Die Schande

Begegnungen zwischen Frauen aus Ravensbrück und Abgesandten von Daimler-Benz, jetzt DaimlerChrysler

Vor einigen Wochen trafen sich in einem Hotel nahe der Gedenkstätte des Frauenkonzentrationslagers Ravensbrück etwa fünfundzwanzig alte Frauen und zwei Abgesandte des Konzerns Daimler-Benz AG.

Dies war nicht das erste Treffen, die Begegnung der Frauen aus Polen und Ungarn mit den Herren aus Süddeutschland hat eine lange Vorgeschichte.

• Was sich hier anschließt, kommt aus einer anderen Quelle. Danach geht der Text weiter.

(* ===== verification/Transfer.v ===== *)
(** The file transfer of src/ipc/net_sockets/zero_copy_sendfile/xfer_file.c from end
    to end: the server and the client, each on a kernel of its own, joined by a
    connection. *)
From S2P Require Import Prelude CMonad CLib Common Restart XferFile.

(** A TCP connection between descriptor [sc] of the client and [ss] of the server,
    as the two traces show it: the server's read takes the whole request; the client
    receives the server's bytes in order, and a read of its that returns 0 means that
    the server has closed the connection and that all of them have been received. *)
Record connected (contents : Z -> list Z) (sc : Z) (trc : list event) (ss : Z) (trs : list event)
    : Prop := Connected {
  request_arrives : forall req, EvCall (Cread ss PATH_MAX) req ∈ trs -> out req = accepted sc trc;
  reply_in_order : received sc trc `prefix_of` put contents ss trs;
  reply_ends : stops_at_eof sc trc -> received sc trc = put contents ss trs }.

(** The files the server opened for reading: read delivers the contents from the
    start and returns 0 at their end, fstat gives their length. *)
Record on_disk (contents : Z -> list Z) (trs : list event) : Prop := OnDisk {
  read_in_order : forall path op, EvCall (Copen path O_RDONLY 0) op ∈ trs ->
    received (ret op) trs `prefix_of` contents (ret op);
  read_to_end : forall path op, EvCall (Copen path O_RDONLY 0) op ∈ trs ->
    stops_at_eof (ret op) trs -> received (ret op) trs = contents (ret op);
  fstat_size : forall fd st, EvCall (Csys "fstat" [AI fd]) st ∈ trs -> 0 <= ret st ->
    nth 0 (out st) 0 = zlen (contents fd) }.

(** What the destination file of the client has got, in terms of the file the
    server opened: the whole file from the read/write loop; from sendfile the part
    that the one call, made for the whole file, sent. *)
Definition transferred (contents : Z -> list Z) (howto ss : Z) (file : string) (os : outcome Z)
    (trs trc : list event) : Prop :=
  exists dest, EvCall (Copen DESTFILE O_DEST 420) dest ∈ trc /\
  match os with
  | Done _ => exists src, EvCall (Copen file O_RDONLY 0) src ∈ trs /\
      (howto = TRADITIONAL /\ accepted (ret dest) trc = contents (ret src) \/
       howto = MODERN /\ exists sf,
         EvCall (Csys "sendfile" [AI ss; AI (ret src); AI 0; AI (zlen (contents (ret src)))]) sf ∈ trs /\
         accepted (ret dest) trc = ztake (ret sf) (contents (ret src)))
  | Halt (HExit c) => c = 1 /\
      (accepted (ret dest) trc = [] \/
       exists src, EvCall (Copen file O_RDONLY 0) src ∈ trs /\
         accepted (ret dest) trc `prefix_of` contents (ret src))
  | Halt (HUB u) => PATH_MAX <= strlen file
  | Halt _ => False
  end.

(** The name the server reads is the name the client sent. *)
Lemma request_is_name req name file :
  request_name req name -> out req = bytes_of file -> no_nul file -> text_of name = file.
Proof.
  unfold request_name, no_nul. intros Hn Ho Hf. rewrite Ho in Hn.
  pose proof (cstr_of_init (bytes_of file) [] Hf) as E. rewrite E in Hn. simplify_eq.
  apply text_of_bytes_of.
Qed.

(** The file the server opened is the one the client asked for. *)
Lemma asked_is_file contents sc trc ss trs file fd name :
  connected contents sc trc ss trs -> no_nul file -> accepted sc trc = bytes_of file ->
  asked ss trs fd name ->
  exists src, EvCall (Copen file O_RDONLY 0) src ∈ trs /\ fd = ret src.
Proof.
  intros [Hreq _ _] Hf Hsent (req & op & H1 & _ & Hn & Hopen & ->). exists op. split; [|done].
  rewrite <- (request_is_name req name file Hn); [done| |done]. by rewrite (Hreq req H1).
Qed.

Lemma link_ends contents howto sc trc ss trs file os :
  connected contents sc trc ss trs -> on_disk contents trs -> no_nul file ->
  served contents howto ss os trs -> saved sc file (Done tt) trc ->
  transferred contents howto ss file os trs trc.
Proof.
  intros Hconn [Hord Hend Hsize] Hf Hs (dest & Hin & Hsent & Hsaved & Heof). exists dest. split; [done|].
  rewrite Hsaved, (reply_ends _ _ _ _ _ Hconn Heof).
  destruct os as [z|[c| | | | | |u|]]; cbn [served] in Hs; try done.
  - destruct Hs as (_ & fd & name & Hask & Hall).
    destruct (asked_is_file _ _ _ _ _ _ _ _ Hconn Hf Hsent Hask) as (src & Hopen & ->).
    exists src. split; [done|].
    destruct Hall as [(-> & -> & He)|(-> & st & sf & Hst & Hst0 & Hsf & _ & ->)]; [left|right].
    + split; [done|]. by eapply Hend.
    + split; [done|]. exists sf. split; [|done]. by rewrite <- (Hsize _ _ Hst Hst0).
  - destruct Hs as [-> [Hs|(fd & name & Hask & Hpart)]]; (split; [done|]); [by left|right].
    destruct (asked_is_file _ _ _ _ _ _ _ _ Hconn Hf Hsent Hask) as (src & Hopen & ->).
    exists src. split; [done|]. destruct Hpart as [(_ & Hp & _)|[_ Hp]]; [|done].
    etrans; [exact Hp|]. by eapply Hord.
  - destruct Hs as (_ & req & H1 & _ & Hlen).
    rewrite (request_arrives _ _ _ _ _ Hconn req H1), Hsent, zlen_bytes_of in Hlen. lia.
Qed.


(** A server whose first read delivers the five bytes of the request, with pages of
    four bytes, and a client that is sent the contents in pieces of five bytes. *)
Definition server_world : world pipe := World (Pipe (bytes_of "fstab" ++ bytes_of "some text") [] [] 4) 0 [].
Definition client_world : world pipe := World (Pipe (bytes_of "some text") [] [false; true; false; true] 4) 0 [].
Definition file_world (fd : Z) : list Z := if fd =? 3 then bytes_of "some text" else [].


(** These two runs are connected and the disk is as read, so the hypotheses of the
    last part hold of them, and both return. *)
Lemma transfer_connected :
  let s := process_client 4 100 false 4 TRADITIONAL "svr" server_world in
  let c := client 4 100 "cli" "fstab" false 5 client_world in
  fst s = Done 0 /\ fst c = Done tt /\
  connected file_world 5 (trace (snd c)) 4 (trace (snd s)) /\ on_disk file_world (trace (snd s)).
Proof.
  cbv zeta.
  assert (Hs : Forall (fun e => match e with
      | EvCall (Cread 4 4096) r => out r = bytes_of "fstab"
      | EvCall (Copen _ _ _) r => ret r = 3
      | EvCall (Csys "fstat" _) _ => False
      | _ => True end)
    (trace (snd (process_client 4 100 false 4 TRADITIONAL "svr" server_world))))
    by (vm_compute; repeat constructor).
  rewrite Forall_forall in Hs.
  assert (Hr : received 3 (trace (snd (process_client 4 100 false 4 TRADITIONAL "svr" server_world)))
               = bytes_of "some text") by (by vm_compute).
  split; [by vm_compute|]. split; [by vm_compute|]. split.
  - split; [|exists []; by vm_compute|intros _; by vm_compute].
    intros req Hin. specialize (Hs _ Hin). cbn in Hs. rewrite Hs. by vm_compute.
  - split.
    + intros path op Hin. specialize (Hs _ Hin). cbn in Hs. rewrite Hs, Hr. done.
    + intros path op Hin _. specialize (Hs _ Hin). cbn in Hs. rewrite Hs, Hr. done.
    + intros fd st Hin. specialize (Hs _ Hin). cbn in Hs. destruct Hs.
Qed.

Genaugenommen fand die erste Begegnung schon im Oktober 1944 statt, natürlich nicht in solch einem Hotel, sondern im Lager Ravensbrück selbst. Die polnischen Frauen waren damals junge Mädchen aus dem zerstörten Warschau, die man von der Straße weg geholt und verschleppt hatte, die Ungarinnen waren Jüdinnen aus Budapest. In Ravensbrück waren die Baracken wegen der großen Transporte aus Osteuropa überfüllt und die Frauen lagen in einem riesigen Zelt auf dem Boden. Viele starben schon in den ersten Tagen nach der Ankunft.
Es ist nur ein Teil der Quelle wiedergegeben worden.